Task statement ▸ The line containing "Abbreviation winv := (RouteLinkFind.winv" marks the end: write out exactly every line from the first line of the data below through that line, and only those.

◆ ◆ ◆

(* ===== verification/LinkSendRuns.v ===== *)
(** * A message says what the routes are

    [send_links] brings all routes up to date and writes a record for each that is due,
    as long as they fit: the transmitter it tells is the one of the route. *)

From S2P Require Import Prelude Mem Prog OverlayBuffer OverlayBufferSpec OverlayBufferCodec OverlayBufferFill StrCtype StrNum StrScan DataFormats OverlayAddress OverlayAddressTree OverlayAddressWalk OverlayAddressCodec OverlayAddressRound RouteLink RouteLinkPath RouteLinkBest RouteLinkFind LinkState LinkStateWrite LinkStateRead LinkStateApply LinkSend.
Import Prog OB OBSpec OBCodec OBFill DataFormats OverlayAddress OverlayAddressTree OverlayAddressWalk OverlayAddressRound LinkStateWrite LinkSend.

Module LinkSendRuns.
Section Runs.
Context {arch : Arch} {allocator : Allocator}.
Variables (my dir : option nat).
Variable sid : nat → list Z.
Variable char_signed : bool.
Variable clock : nat → Z.
Variable advertised : nat → bool.
Variable N : nat.
Implicit Types w : RouteLink.world.
Abbreviation winv := (RouteLinkFind.winv sid my).
Abbreviation keeps := (RouteLinkFind.keeps sid clock).
(** All but one keep the time of their next record, or all, or none need to. *)
Definition but (s t : nat) : Prop := t ≠ s.
Definition none (t : nat) : Prop := False.
Definition all (t : nat) : Prop := True.
Abbreviation at_ n r := (RouteLink.search sid (RouteLink.root n) r).

(** ** The tables *)

Record good w : Prop := {
  go_inv : winv w;
  go_subs t : is_Some (RouteLink.subs w !! t) ↔ (t < N)%nat;
  go_drop n x k : n ∈ RouteLink.neighbours w → at_ n x = Some k → 0 ≤ RouteLink.drop_rate k < 256;
  go_distinct : NoDup (RouteLink.n_subscriber <$> RouteLink.neighbours w);
}.
Lemma same_subscribers l l' : Forall2 (RouteLinkPath.same_links sid) l l' → RouteLink.n_subscriber <$> l' = RouteLink.n_subscriber <$> l.
Proof. induction 1 as [|n n' l l' Hs Hl IH]; [done|]. cbn [fmap list_fmap map]. by rewrite (RouteLinkPath.sl_subscriber _ _ _ Hs), IH. Qed.
Lemma keeps_good {P} w w' : winv w' → keeps P w w' → good w → good w'.
Proof.
  intros Hw' Hk [H1 H2 H3 H4]. split; [done|..].
  - intros t. rewrite <- RouteLinkFind.flags_some, (RouteLinkFind.ke_flags _ _ _ _ _ Hk), RouteLinkFind.flags_some. apply H2.
  - intros n' x k' Hin Hk'. apply list_elem_of_lookup_1 in Hin as [i Hi]. destruct (RouteLinkFind.keeps_at' _ _ _ _ _ _ _ Hk Hi) as (n & Hn & Hs). destruct (RouteLinkPath.same_at _ _ _ _ _ (RouteLinkPath.same_sym _ _ _ Hs) Hk') as (k & Hkk & E). injection E as _ _ _ _ E. rewrite <- E. eapply (H3 n x k); [|exact Hkk]. by eapply list_elem_of_lookup_2.
  - assert (RouteLink.n_subscriber <$> RouteLink.neighbours w' = RouteLink.n_subscriber <$> RouteLink.neighbours w) as ->; [|done]. apply same_subscribers, (RouteLinkFind.ke_links _ _ _ _ _ Hk).
Qed.
Lemma keeps_weaken {P} (P' : nat → Prop) w w' : (∀ t, P' t → P t) → keeps P w w' → keeps P' w w'.
Proof. intros HP [H1 H2 H3 H4 H5 H6 H7 H8 H9]. split; try done; [intros t Ht Hp; apply H8; [done|by apply HP]|]. intros t Hp. by apply H9, HP. Qed.
Lemma keeps_size {P} w w' : keeps P w w' → size (RouteLink.subs w') = size (RouteLink.subs w).
Proof. intros Hk. rewrite <- (map_size_fmap RouteLinkFind.busy (RouteLink.subs w')), <- (map_size_fmap RouteLinkFind.busy (RouteLink.subs w)). f_equal. apply (RouteLinkFind.ke_flags _ _ _ _ _ Hk). Qed.

(** The time of the next record changes, or the clock is read. *)
Lemma update_keeps w s y t v : winv w → RouteLink.subs w !! s = Some y → RouteLink.state y = Some t → let w' := RouteLink.set_subs (<[s := RouteLink.set_state (RouteLink.set_next_update v t) y]> (RouteLink.subs w)) w in winv w' ∧ keeps (but s) w w'.
Proof.
  intros Hw Hy Ht w'. split.
  - apply (RouteLinkFind.winv_touch _ _ w s y); [done|done|done|]. intros t' [= <-]. destruct (RouteLinkFind.wi_states _ _ _ Hw s y t Hy Ht). by split.
  - assert (∀ u, RouteLinkFind.stable w u → RouteLinkFind.stable w' u) as Hst.
    { intros u Hu. destruct (decide (u = s)) as [->|Hus]; [|by apply RouteLinkFind.stable_other]. destruct Hu as [(z & Hz & Hor)|Hb].
      - rewrite Hy in Hz. injection Hz as <-. left. exists (RouteLink.set_state (RouteLink.set_next_update v t) y). split; [cbn; by rewrite lookup_insert_eq|]. destruct Hor as [?|(q & Hq & E)]; [by left|right]. rewrite Ht in Hq. injection Hq as <-. by eexists.
      - right. unfold w'. rewrite RouteLinkFind.flags_insert, lookup_insert_eq. unfold RouteLinkFind.flags in Hb. rewrite lookup_fmap, Hy in Hb. cbn in Hb |- *. unfold RouteLinkFind.busy in *. cbn. by rewrite Ht in Hb. }
    split; [apply Forall_Forall2_diag, Forall_forall; by intros|done| | | | |done| |].
    + unfold w'. rewrite RouteLinkFind.flags_insert. apply insert_id. unfold RouteLinkFind.flags. rewrite lookup_fmap, Hy. cbn. unfold RouteLinkFind.busy. by rewrite Ht.
    + intros u Hu. split; [by apply Hst|]. destruct (decide (u = s)) as [->|Hus]; [|by apply RouteLinkFind.via_other]. unfold RouteLinkFind.via, w'. cbn. by rewrite lookup_insert_eq, Hy, Ht.
    + intros u Hu. destruct (decide (u = s)) as [->|Hus]; [|by apply RouteLinkFind.prior_other]. unfold RouteLinkFind.prior, w'. cbn. by rewrite lookup_insert_eq, Hy, Ht.
    + intros u. by apply (RouteLinkFind.mine_touch w s y).
    + intros u _ Hu. by apply RouteLinkFind.due_other.
    + intros u Hu. left. by apply RouteLinkFind.due_other.
Qed.
Lemma tick_keeps P w : winv w → winv (RouteLink.w_tick w) ∧ keeps P w (RouteLink.w_tick w).
Proof. intros Hw. split; [destruct Hw; by split|]. split; try done; [|cbn; lia|intros t _; by left]. apply Forall_Forall2_diag, Forall_forall. by intros. Qed.

(** ** Running *)

Lemma routes_run {A} (p : prog RouteLink.world A) t (Q : A → sender → Prop) : runs p (s_routes t) (λ a w', Q a (set_routes w' t)) → runs (with_routes p) t Q.
Proof. intros (a & w' & E & HQ). unfold with_routes, runs. rewrite E, bind_ret_l. by eexists _, _. Qed.
Lemma message_run {A} (p : prog LinkState.message A) t (Q : A → sender → Prop) : runs p (s_message t) (λ a m', Q a (set_message m' t)) → runs (with_message p) t Q.
Proof. intros (a & w' & E & HQ). unfold with_message, runs. rewrite E, bind_ret_l. by eexists _, _. Qed.

(** The routes are good and keep what was settled in [w0]; the message holds [wr], or is full. *)
Definition routing w0 (t : sender) : Prop := good (s_routes t) ∧ keeps none w0 (s_routes t).
Lemma routing_step {P} w0 t w' : routing w0 t → winv w' → keeps P (s_routes t) w' → routing w0 (set_routes w' t).
Proof. intros [Hg Hk] Hw' Hk'. split; [by eapply keeps_good|]. cbn. eapply RouteLinkFind.keeps_trans; [done|]. by apply (keeps_weaken (P := P)). Qed.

◆ ◆ ◆

Output of the task ▸
(* ===== verification/LinkSendRuns.v ===== *)
(** * A message says what the routes are

    [send_links] brings all routes up to date and writes a record for each that is due,
    as long as they fit: the transmitter it tells is the one of the route. *)

From S2P Require Import Prelude Mem Prog OverlayBuffer OverlayBufferSpec OverlayBufferCodec OverlayBufferFill StrCtype StrNum StrScan DataFormats OverlayAddress OverlayAddressTree OverlayAddressWalk OverlayAddressCodec OverlayAddressRound RouteLink RouteLinkPath RouteLinkBest RouteLinkFind LinkState LinkStateWrite LinkStateRead LinkStateApply LinkSend.
Import Prog OB OBSpec OBCodec OBFill DataFormats OverlayAddress OverlayAddressTree OverlayAddressWalk OverlayAddressRound LinkStateWrite LinkSend.

Module LinkSendRuns.
Section Runs.
Context {arch : Arch} {allocator : Allocator}.
Variables (my dir : option nat).
Variable sid : nat → list Z.
Variable char_signed : bool.
Variable clock : nat → Z.
Variable advertised : nat → bool.
Variable N : nat.
Implicit Types w : RouteLink.world.
Abbreviation winv := (RouteLinkFind.winv sid my).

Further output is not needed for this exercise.